[Saved data entries]

Lemma grown_nil reg : room reg -> grown reg [] reg.
Proof. intros H. unfold grown. splits; by rewrite ?app_nil_r. Qed.
Lemma grown_app reg l reg1 k reg2 : grown reg l reg1 -> grown reg1 k reg2 -> grown reg (l ++ k) reg2.
Proof.
  intros (H1 & H2 & H3 & H4) (G1 & G2 & G3 & G4).
  unfold grown. splits; [by rewrite G1, H1, app_assoc|done|congruence|congruence].
Qed.
Lemma grown_room reg l reg' : grown reg l reg' -> room reg'.
Proof. by intros (_ & H & _). Qed.

Lemma add_rect_ok reg r : room reg -> exists reg', add_rect reg r = Ret reg' /\ grown reg [r] reg'.
Proof.
  intros [H1 H2]. unfold add_rect, xmemcheck.
  destruct (Z.leb_spec (size reg - 1) (numRects reg)).
  - unfold numRects at 1. simpl. fold (numRects reg).
    replace (numRects reg <? size reg * 2) with true by lia. eexists. split; [done|].
    unfold grown, room, numRects in *. simpl. rewrite zlen_app, zlen_cons, zlen_nil. splits; try done; lia.
  - replace (numRects reg <? size reg) with true by lia. eexists. split; [done|].
    unfold grown, room, numRects in *. simpl. rewrite zlen_app, zlen_cons, zlen_nil. splits; try done; lia.
Qed.

(** [m] adds a band [t], [b] of the columns [row] to [reg] *)
Definition adds_band (reg : WINEREGION) (m : outcome WINEREGION) (t b : Z) (row : Z -> bool) : Prop :=
  exists reg' l, m = Ret reg' /\ grown reg l reg' /\ level t b l /\ spaced l /\ forall x, in_row l x = row x.

Lemma adds_nil reg t b row : room reg -> (forall x, row x = false) -> adds_band reg (Ret reg) t b row.
Proof. intros H E. exists reg, []. splits; try done; [by apply grown_nil|constructor]. Qed.
Lemma adds_ext reg m t b row row' : (forall x, row x = row' x) -> adds_band reg m t b row -> adds_band reg m t b row'.
Proof. intros E (reg' & l & H1 & H2 & H3 & H4 & H5). exists reg', l. splits; try done. intros x. by rewrite H5. Qed.

(** one rectangle and then a band to the right of it *)
Lemma adds_cons reg t b l r row (k : WINEREGION -> outcome WINEREGION) :
  room reg -> l < r -> (forall x, row x = true -> r < x) ->
  (forall reg', room reg' -> adds_band reg' (k reg') t b row) ->
  adds_band reg (let! reg := add_rect reg (mkRect l t r b) in k reg) t b
    (fun x => (l <=? x) && (x <? r) || row x).
Proof.
  intros Hr Hlr Hrow Hk. destruct (add_rect_ok reg (mkRect l t r b) Hr) as (reg1 & -> & G1). simpl.
  destruct (Hk reg1 (grown_room _ _ _ G1)) as (reg2 & out & E & G2 & Hl & Hs & Hx).
  exists reg2, ([mkRect l t r b] ++ out). splits; try done.
  - by eapply grown_app.
  - constructor; [done|exact Hl].
  - simpl. splits; try done. apply list.Forall_forall. intros c Hc.
    apply Hrow. rewrite <- Hx. apply in_row_true. exists c. split; [done|].
    apply list_elem_of_split in Hc as (l1 & l2 & ->).
    apply spaced_app in Hs as (_ & [Hc _] & _). lia.
  - intros x. rewrite in_row_app, Hx. simpl. by rewrite orb_false_r.
Qed.

(** ** Rows to the right *)
Lemma spaced_cons_row a l x : spaced (a :: l) -> in_row l x = true -> right a < x.
Proof.
  intros (_ & H & _) Hx. apply in_row_true in Hx as (r & Hr & Hx).
  pose proof (proj1 (list.Forall_forall _ _) H r Hr). simpl in *. lia.
Qed.
Lemma spaced_tail a l : spaced (a :: l) -> spaced l.
Proof. by intros (_ & _ & H). Qed.
Lemma spaced_head a l : spaced (a :: l) -> left a < right a.
Proof. by intros (H & _). Qed.

(** ** The intersection of two rows *)
Lemma IntersectO_ok fuel : forall reg r1 r2 t b,
  room reg -> spaced r1 -> spaced r2 -> (length r1 + length r2 <= fuel)%nat ->
  adds_band reg (IntersectO_loop fuel reg r1 r2 t b) t b (fun x => in_row r1 x && in_row r2 x).
Proof.
  induction fuel as [|fuel IH]; intros reg r1 r2 t b Hr S1 S2 Hf.
  { destruct r1; [|simpl in Hf; lia]. by apply adds_nil. }
  destruct r1 as [|a1 r1]; [by apply adds_nil|].
  destruct r2 as [|a2 r2]; [apply adds_nil; [done|]; intros x; simpl; by rewrite andb_false_r|].
  pose proof (spaced_tail _ _ S1) as T1. pose proof (spaced_tail _ _ S2) as T2.
  pose proof (spaced_head _ _ S1) as D1. pose proof (spaced_head _ _ S2) as D2.
  assert (Hk : forall reg', room reg' -> adds_band reg'
    (if right a1 <? right a2 then IntersectO_loop fuel reg' r1 (a2 :: r2) t b
     else if right a2 <? right a1 then IntersectO_loop fuel reg' (a1 :: r1) r2 t b
     else IntersectO_loop fuel reg' r1 r2 t b) t b
    (fun x => in_row (a1 :: r1) x && in_row (a2 :: r2) x && (Z.min (right a1) (right a2) <=? x))).
  { intros reg' Hr'. simpl in Hf. repeat case_match; (eapply adds_ext; [|apply IH; simpl; auto; lia]);
      intros x; pose proof (spaced_cons_row _ _ x S1); pose proof (spaced_cons_row _ _ x S2);
      simpl; destruct (in_row r1 x), (in_row r2 x); lia. }
  simpl. destruct (Z.ltb_spec (Z.max (left a1) (left a2)) (Z.min (right a1) (right a2))).
  - eapply adds_ext; [|eapply (adds_cons reg t b _ _ _ _ Hr H); [|exact Hk]]; cbv beta.
    + intros x. pose proof (spaced_cons_row _ _ x S1). pose proof (spaced_cons_row _ _ x S2).
      simpl. destruct (in_row r1 x), (in_row r2 x); lia.
    + intros x. pose proof (spaced_cons_row _ _ x S1). pose proof (spaced_cons_row _ _ x S2).
      simpl. destruct (in_row r1 x), (in_row r2 x); lia.
  - simpl. eapply adds_ext; [|apply (Hk reg Hr)]. cbv beta.
    intros x. pose proof (spaced_cons_row _ _ x S1). pose proof (spaced_cons_row _ _ x S2).
    simpl. destruct (in_row r1 x), (in_row r2 x); lia.
Qed.

(** ** Copies of a row *)
Definition at_level (t b : Z) (a : RECT) : RECT := mkRect (left a) t (right a) b.
Lemma UnionNonO_ok r : forall reg t b, room reg ->
  exists reg', REGION_UnionNonO reg r t b = Ret reg' /\ grown reg (map (at_level t b) r) reg'.
Proof.
  induction r as [|a r IH]; intros reg t b Hr; simpl; [exists reg; split; [done|by apply grown_nil]|].
  destruct (add_rect_ok reg (mkRect (left a) t (right a) b) Hr) as (reg1 & -> & G1). simpl.
  destruct (IH reg1 t b (grown_room _ _ _ G1)) as (reg2 & -> & G2).
  exists reg2. split; [done|]. exact (grown_app _ _ _ _ _ G1 G2).
Qed.
Lemma SubtractNonO1_UnionNonO r : forall reg t b, REGION_SubtractNonO1 reg r t b = REGION_UnionNonO reg r t b.
Proof. induction r as [|a r IH]; intros; simpl; [done|]. by destruct add_rect; simpl. Qed.

Lemma at_level_level t b l : level t b (map (at_level t b) l).
Proof. apply Forall_map. by apply list.Forall_true. Qed.
Lemma at_level_spaced t b l : spaced l -> spaced (map (at_level t b) l).
Proof.
  induction l as [|a l IH]; [done|]. intros (H1 & H2 & H3). simpl. splits; auto.
  by apply Forall_map.
Qed.
Lemma at_level_row t b l x : in_row (map (at_level t b) l) x = in_row l x.
Proof. induction l as [|a l IH]; [done|]. simpl. by rewrite IH. Qed.

(** ** The union of two rows *)

(** the band [cur] is being built on [reg] *)
Definition building (reg : WINEREGION) (cur : list RECT) (reg' : WINEREGION) (t b : Z) : Prop :=
  grown reg cur reg' /\ level t b cur /\ spaced cur.

Lemma last_app_nonempty {A} (l k : list A) : k <> [] -> list.last (l ++ k) = list.last k.
Proof.
  intros Hk. destruct (exists_last Hk) as (k' & x & ->). by rewrite app_assoc, !last_snoc.
Qed.
Lemma building_add reg cur reg1 t b a :
  building reg cur reg1 t b -> left a < right a -> (forall c, c ∈ cur -> right c < left a) ->
  exists reg2, add_rect reg1 (mkRect (left a) t (right a) b) = Ret reg2 /\
    building reg (cur ++ [at_level t b a]) reg2 t b.
Proof.
  intros (G & L & S) Ha Hc. destruct (add_rect_ok reg1 (at_level t b a) (grown_room _ _ _ G)) as (reg2 & E & G2).
  exists reg2. split; [exact E|]. unfold building. splits; [by eapply grown_app| |].
  - apply Forall_app. split; [done|]. by repeat constructor.
  - apply spaced_app. splits; [done|done|]. intros c d H1 H2.
    apply list_elem_of_singleton in H2 as ->. by apply Hc.
Qed.

(** a rectangle that starts at or after the last one of the band *)
Lemma MERGERECT_ok reg cur reg1 t b a :
  t < b -> above t (rects reg) -> building reg cur reg1 t b -> left a < right a ->
  (forall c, c ∈ cur -> left c <= left a) ->
  exists reg2 cur2, MERGERECT reg1 a t b = Ret reg2 /\ building reg cur2 reg2 t b /\
    (forall x, in_row cur2 x = in_row cur x || (left a <=? x) && (x <? right a)) /\
    (forall c, c ∈ cur2 -> left c <= left a).
Proof.
  intros Htb Hab Hbd Ha Hc. pose proof Hbd as ((E & Hr & Ht & He) & L & S). unfold MERGERECT. rewrite E.
  destruct (decide (cur = [])) as [->|Hne].
  - rewrite app_nil_r. destruct (building_add _ _ _ _ _ a Hbd Ha) as (reg2 & E2 & B2); [set_solver|].
    exists reg2, ([] ++ [at_level t b a]). splits; [|done| |].
    + destruct (list.last (rects reg)) as [p|] eqn:Hl; [|done].
      apply last_Some_elem_of in Hl. pose proof (proj1 (list.Forall_forall _ _) Hab p Hl) as Hp. simpl in Hp.
      replace (bottom p =? b) with false by lia. by rewrite andb_false_r.
    + intros x. simpl. by rewrite orb_false_r.
    + intros c Hc'. apply list_elem_of_singleton in Hc' as ->. simpl. lia.
  - destruct (exists_last Hne) as (cur0 & p & ->). rewrite last_app_nonempty, last_snoc by done.
    assert (Hp : top p = t /\ bottom p = b).
    { apply (proj1 (list.Forall_forall _ _) L). set_solver. }
    destruct Hp as [Hpt Hpb]. rewrite Hpt, Hpb, !Z.eqb_refl. simpl.
    pose proof S as (S0 & [Sp _] & S1)%spaced_app.
    assert (Hlp : left p <= left a) by (apply Hc; set_solver).
    destruct (Z.leb_spec (left a) (right p)).
    + destruct (Z.ltb_spec (right p) (right a)); cycle 1.
      { exists reg1, (cur0 ++ [p]). splits; [done|done| |done].
        intros x. rewrite in_row_app. simpl. destruct (in_row cur0 x); lia. }
      eexists _, (cur0 ++ [mkRect (left p) t (right a) b]). splits; [done| | |].
      * unfold building, grown, room, numRects. simpl. rewrite app_assoc, removelast_last. splits.
        -- by rewrite app_assoc.
        -- apply Hr.
        -- destruct Hr as [_ Hr]. unfold numRects in Hr. rewrite E in Hr.
           rewrite !zlen_app, ?zlen_cons in *. lia.
        -- done.
        -- done.
        -- apply Forall_app in L as [L _]. apply Forall_app. split; [done|by repeat constructor].
        -- apply spaced_app. splits; [done|simpl; splits; try done; lia|].
           intros c d H1 H2. apply list_elem_of_singleton in H2 as ->. simpl. apply S1; set_solver.
      * intros x. rewrite !in_row_app. simpl. destruct (in_row cur0 x); lia.
      * intros c Hc'. apply elem_of_app in Hc' as [Hc'|Hc']; [apply Hc; set_solver|].
        apply list_elem_of_singleton in Hc' as ->. simpl. lia.
    + destruct (building_add _ _ _ _ _ a Hbd Ha) as (reg2 & E2 & B2).
      { intros c Hc'. apply elem_of_app in Hc' as [Hc'|Hc'].
        - assert (right c < left p) by (apply S1; set_solver). lia.
        - apply list_elem_of_singleton in Hc' as ->. lia. }
      exists reg2, ((cur0 ++ [p]) ++ [at_level t b a]). splits; [done|done| |].
      * intros x. rewrite !in_row_app. simpl. by rewrite !orb_false_r.
      * intros c Hc'. apply elem_of_app in Hc' as [Hc'|Hc']; [by apply Hc|].
        apply list_elem_of_singleton in Hc' as ->. simpl. lia.
Qed.

Definition starts (cur r : list RECT) : Prop := forall c a, c ∈ cur -> a ∈ r -> left c <= left a.
Lemma starts_tail cur a r : spaced (a :: r) -> (forall c, c ∈ cur -> left c <= left a) -> starts cur r.
Proof.
  intros (H1 & H2 & _) H c d Hc Hd. pose proof (proj1 (list.Forall_forall _ _) H2 d Hd) as Hd'. simpl in Hd'.
  specialize (H c Hc). lia.
Qed.

Section UnionO.
Context (reg : WINEREGION) (t b : Z).

Lemma merge_all_ok (Htb : t < b) (Hab : above t (rects reg)) r : forall cur reg1,
  building reg cur reg1 t b -> spaced r -> starts cur r ->
  exists reg2 cur2, merge_all reg1 r t b = Ret reg2 /\ building reg cur2 reg2 t b /\
    (forall x, in_row cur2 x = in_row cur x || in_row r x).
Proof.
  induction r as [|a r IH]; intros cur reg1 B S H.
  { exists reg1, cur. splits; [done|done|]. intros x. simpl. by rewrite orb_false_r. }
  destruct (MERGERECT_ok reg cur reg1 t b a Htb Hab B (spaced_head _ _ S)) as (reg2 & cur2 & E & B2 & Hx & Hc).
  { intros c Hc. apply H; [done|by left]. }
  simpl. rewrite E. simpl.
  destruct (IH cur2 reg2 B2 (spaced_tail _ _ S) (starts_tail _ _ _ S Hc)) as (reg3 & cur3 & E3 & B3 & Hx3).
  exists reg3, cur3. splits; [done|done|]. intros x. rewrite Hx3, Hx. by rewrite orb_assoc.
Qed.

Prompt: Repeat the entries above exactly, from the first line through the line containing "intros (H1 & H2 & H3 &".

Solution for this task:
Lemma grown_nil reg : room reg -> grown reg [] reg.
Proof. intros H. unfold grown. splits; by rewrite ?app_nil_r. Qed.
Lemma grown_app reg l reg1 k reg2 : grown reg l reg1 -> grown reg1 k reg2 -> grown reg (l ++ k) reg2.
Proof.
  intros (H1 & H2 & H3 & H4) (G1 & G2 & G3 & G4).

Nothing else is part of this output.